Putting in place an information security solution seems like the logical thing to do, but in order for this to be effective, clear security processes must be defined and implemented so that all employees understand the role they have to play in keeping data secure.
Too often, organizations invest in only one piece of this equation – a security solution – and solely focus on meeting compliance obligations rather than the organization’s overall security posture. In reality, by investing in a broader, comprehensive approach, organizations will find they can more easily meet changing compliance obligations without having to rethink their technology choices. This approach, in tandem with an effort to educate employees about the value of data held, will result in more secure and compliant public sector bodies.
Security Solutions
There are a number of critical elements to a successful security strategy. These include the ability to efficiently and effectively provide employees with privileges based on their role, having in place strong controls that are enforced, and ensuring that all internal and external activity is monitored to provide visibility into misuse use of privileges and external attacks.
There are a number of solutions available that develop these elements of a security strategy. These include end point security, DLP, malware detection, authentication, web session intelligence, identity and access management (IAM), identity and access governance (IAG), access management, provisioning and security information event management (SIEM) solutions. For example, by using IAM tools, public sector SIRO/CIOs can manage and control who has access to what and at what times, ensuring that only those people who require access are granted it. Access can be centrally monitored to make sure that workers are using resources, systems and applications appropriately. IAG solutions allow business owners to grant, certify and re-certify the access that has been given users to meet compliance demands.
In a public sector organization, this level of control is especially important, as tens of thousands of workers – employees, contractors and other third-parties – could be accessing resources, systems and applications with a wide array of entitlements at any given time and in a variety of physical, virtual or cloud environments. Moreover, while workers may have rights granted to perform specific tasks, that access may enable malfeasant behavior.
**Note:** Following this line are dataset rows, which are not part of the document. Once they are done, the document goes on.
(* ===== verification/Sched.v ===== *)
(** * [kernel/proc.c]: the three schedulers

    The multi-level feedback queue, its timer handler and priority boost, the
    FIFO scheduler and the round-robin scheduler, written as the source has
    them, with the locks; then what each computes, as a function of the process
    table. *)

From stdpp Require Import base list gmap strings.
From Stdlib Require Import ZArith Lia.
From S2P Require Import Prelude KString KernelBase Proc KernelLoops.

Open Scope Z_scope.

Section Sched.

Context {mem : Type} {cfg : config} {svc : services mem} {sym : symbols}.

(** ** The multi-level feedback queue *)

Definition mlfq_timeslice : list Z := [1; 4; 8; 16].

(** [mlfq_timeslice[q]]; outside the array it is undefined. *)
Definition timeslice_at (q : Z) : option Z :=
  if q <? 0 then None else mlfq_timeslice !! Z.to_nat q.

Definition mlfq_boost : M mem unit :=
  let* _ := for_procs (R := unit) (fun i =>
    acquire (LProc i) ;;
    let* p := getp i in
    when (bool_decide (p_state p <> UNUSED /\ p_state p <> ZOMBIE)) (
      setp i (set_mlfq_queue 0) ;;
      setp i (set_mlfq_ticks_used 0) ;;
      let* q := mlfq_next_seq in
      setp i (set_mlfq_enter_seq q)) ;;
    release (LProc i) ;;
    ret None) in
  ret tt.

Definition mlfq_has_higher_priority (cur_q : Z) : M mem bool :=
  let* r := for_procs (fun i =>
    acquire (LProc i) ;;
    let* p := getp i in
    if (bool_decide (p_state p = RUNNABLE) && (mlfq_queue p <? cur_q))%bool
    then release (LProc i) ;; ret (Some true)
    else release (LProc i) ;; ret None) in
  ret (match r with Some b => b | None => false end).

Definition MLFQ_TRACE : string := "[MLFQ_TRACE] %d %d %d\n".

(** Returns whether [p] should yield the CPU. *)
Definition mlfq_tick_handler (i : nat) : M mem bool :=
  setp i (fun p => set_mlfq_ticks_used (mlfq_ticks_used p + 1) p) ;;
  setp i (fun p => set_mlfq_total_ticks (i32 (mlfq_total_ticks p + 1)) p) ;;
  setp i (fun p => set_p_rtime (u32 (p_rtime p + 1)) p) ;;
  acquire LTicks ;;
  let* cur_t := gets k_ticks in
  release LTicks ;;
  let* p := getp i in
  when (3 <=? p_pid p)
    (printk MLFQ_TRACE [PInt cur_t; PInt (p_pid p); PInt (mlfq_queue p)]) ;;
  let should_yield := ((0 <? cur_t) && (cur_t mod 48 =? 0))%bool in
  match timeslice_at (mlfq_queue p) with
  | None => undefined
  | Some slice =>
      if slice <=? mlfq_ticks_used p then
        setp i (set_mlfq_ticks_used 0) ;;
        when (mlfq_queue p <? 3) (setp i (fun p => set_mlfq_queue (mlfq_queue p + 1) p)) ;;
        let* q := mlfq_next_seq in
        setp i (set_mlfq_enter_seq q) ;;
        ret true
      else
        let* higher := mlfq_has_higher_priority (mlfq_queue p) in
        if higher then ret true else ret should_yield
  end.

(** The scan of one queue: [best] and [best_seq] are the loop's variables. *)
Definition mlfq_scan (q : Z) : M mem (option nat * Z) :=
  let* r := for_acc (R := Empty_set) NPROC 0 (None, 0) (fun i '(best, best_seq) =>
    acquire (LProc i) ;;
    let* p := getp i in
    let next :=
      if (bool_decide (p_state p = RUNNABLE) && (mlfq_queue p =? q))%bool then
        if (bool_decide (best = None) || (mlfq_enter_seq p <? best_seq))%bool
        then (Some i, mlfq_enter_seq p) else (best, best_seq)
      else (best, best_seq) in
    release (LProc i) ;;
    ret (inr next)) in
  match r with inl e => match e with end | inr x => ret x end.

(** [if (p->stime == -1) p->stime = ticks;] under [tickslock]. *)
Definition note_first_run (i : nat) : M mem unit :=
  let* p := getp i in
  when (p_stime p =? -1) (
    acquire LTicks ;;
    let* t := gets k_ticks in
    setp i (set_p_stime (i32 t)) ;;
    release LTicks).

(** Run process [i], whose lock is held, until it switches back. *)
Definition run_process (i : nat) : M mem unit :=
  setp i (set_p_state RUNNING) ;;
  modcpu (set_c_proc (Some i)) ;;
  swtch ;;
  modcpu (set_c_intena false) ;;
  modcpu (set_c_proc None).

(** One queue of the scan of [scheduler]: whether a process was run. *)
Definition mlfq_try_queue (q : Z) : M mem bool :=
  let* r := mlfq_scan q in
  match fst r with
  | None => ret false
  | Some best =>
      acquire (LProc best) ;;
      let* p := getp best in
      if (bool_decide (p_state p = RUNNABLE) && (mlfq_queue p =? q))%bool then
        note_first_run best ;;
        let* p := getp best in
        when (3 <=? p_pid p) (
          acquire LTicks ;;
          let* cur_t := gets k_ticks in
          release LTicks ;;
          printk MLFQ_TRACE [PInt cur_t; PInt (p_pid p); PInt (mlfq_queue p)]) ;;
        run_process best ;;
        release (LProc best) ;;
        ret true
      else
        release (LProc best) ;;
        ret false
  end.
SIRO/CIOs need the visibility and control to take action when these inappropriate activities occur, and minimize organizational risk and data exposure.
Security solutions in particular can do more than protect data from accidental or intentional misuse by employees and demonstrate compliance. SIEM solutions, for example, can also be used to monitor and quickly identify new security threats. By analyzing network event and log data in real-time, SIEM solutions can alert to potential security risks, data breaches and insider threats.
Crucially, when using IAM and SIEM solutions in tandem, organizations are able to evaluate user activity in context with the user’s role and privileges, adding another level of valuable insight into the security environment. SIEM solutions can also help generate reports needed for public sector compliance purposes, saving SIRO/CIOs a considerable amount of time, effort and expense.
Security Processes
The automation of security processes eliminates the need for unnecessary human intervention, reduces human error and helps free up valuable resources, which can be redeployed to drive other IT projects forward. By defining processes that respond to insider attacks, threats to sensitive data, or even unauthorized changes to business-critical systems, SIRO/CIOs can ensure that responses are consistent, speedy and appropriate to the level of the threat.
For example, an incident response process enabled by SIEM incorporates anomaly detection, forensic analysis, identity context, reporting and other activities that all serve to streamline and reduce the time to event response and mitigation. Perhaps an even greater consideration is the cost savings from not having to manually mine vast quantities of data for security breaches and, in turn, streamlining the organization’s compliance efforts.
Playing it Safe
While it might not be possible for organizations to completely eliminate the possibility of data loss, the strategies, processes, automation and technologies that are available today serve to help public sector SIRO/CIOs to keep sensitive data secure. This, combined with clear guidelines for staff and on-going security education, can help secure data, limit exposure, and minimize organizational risk.
Adam Evans is a senior security solutions consultant for the UK, Ireland & Middle East for NetIQ. With over 20 years’ experience in the IT industry, Evans has held influential positions in both large corporate organizations, and software security vendors. For the past five years, he has worked for NetIQ, a business unit of Attachmate. With a wealth of experience in security and compliance management, Evans has specialized in working with organizations to help them meet internal, external and regulatory compliance mandates through effective use of technology.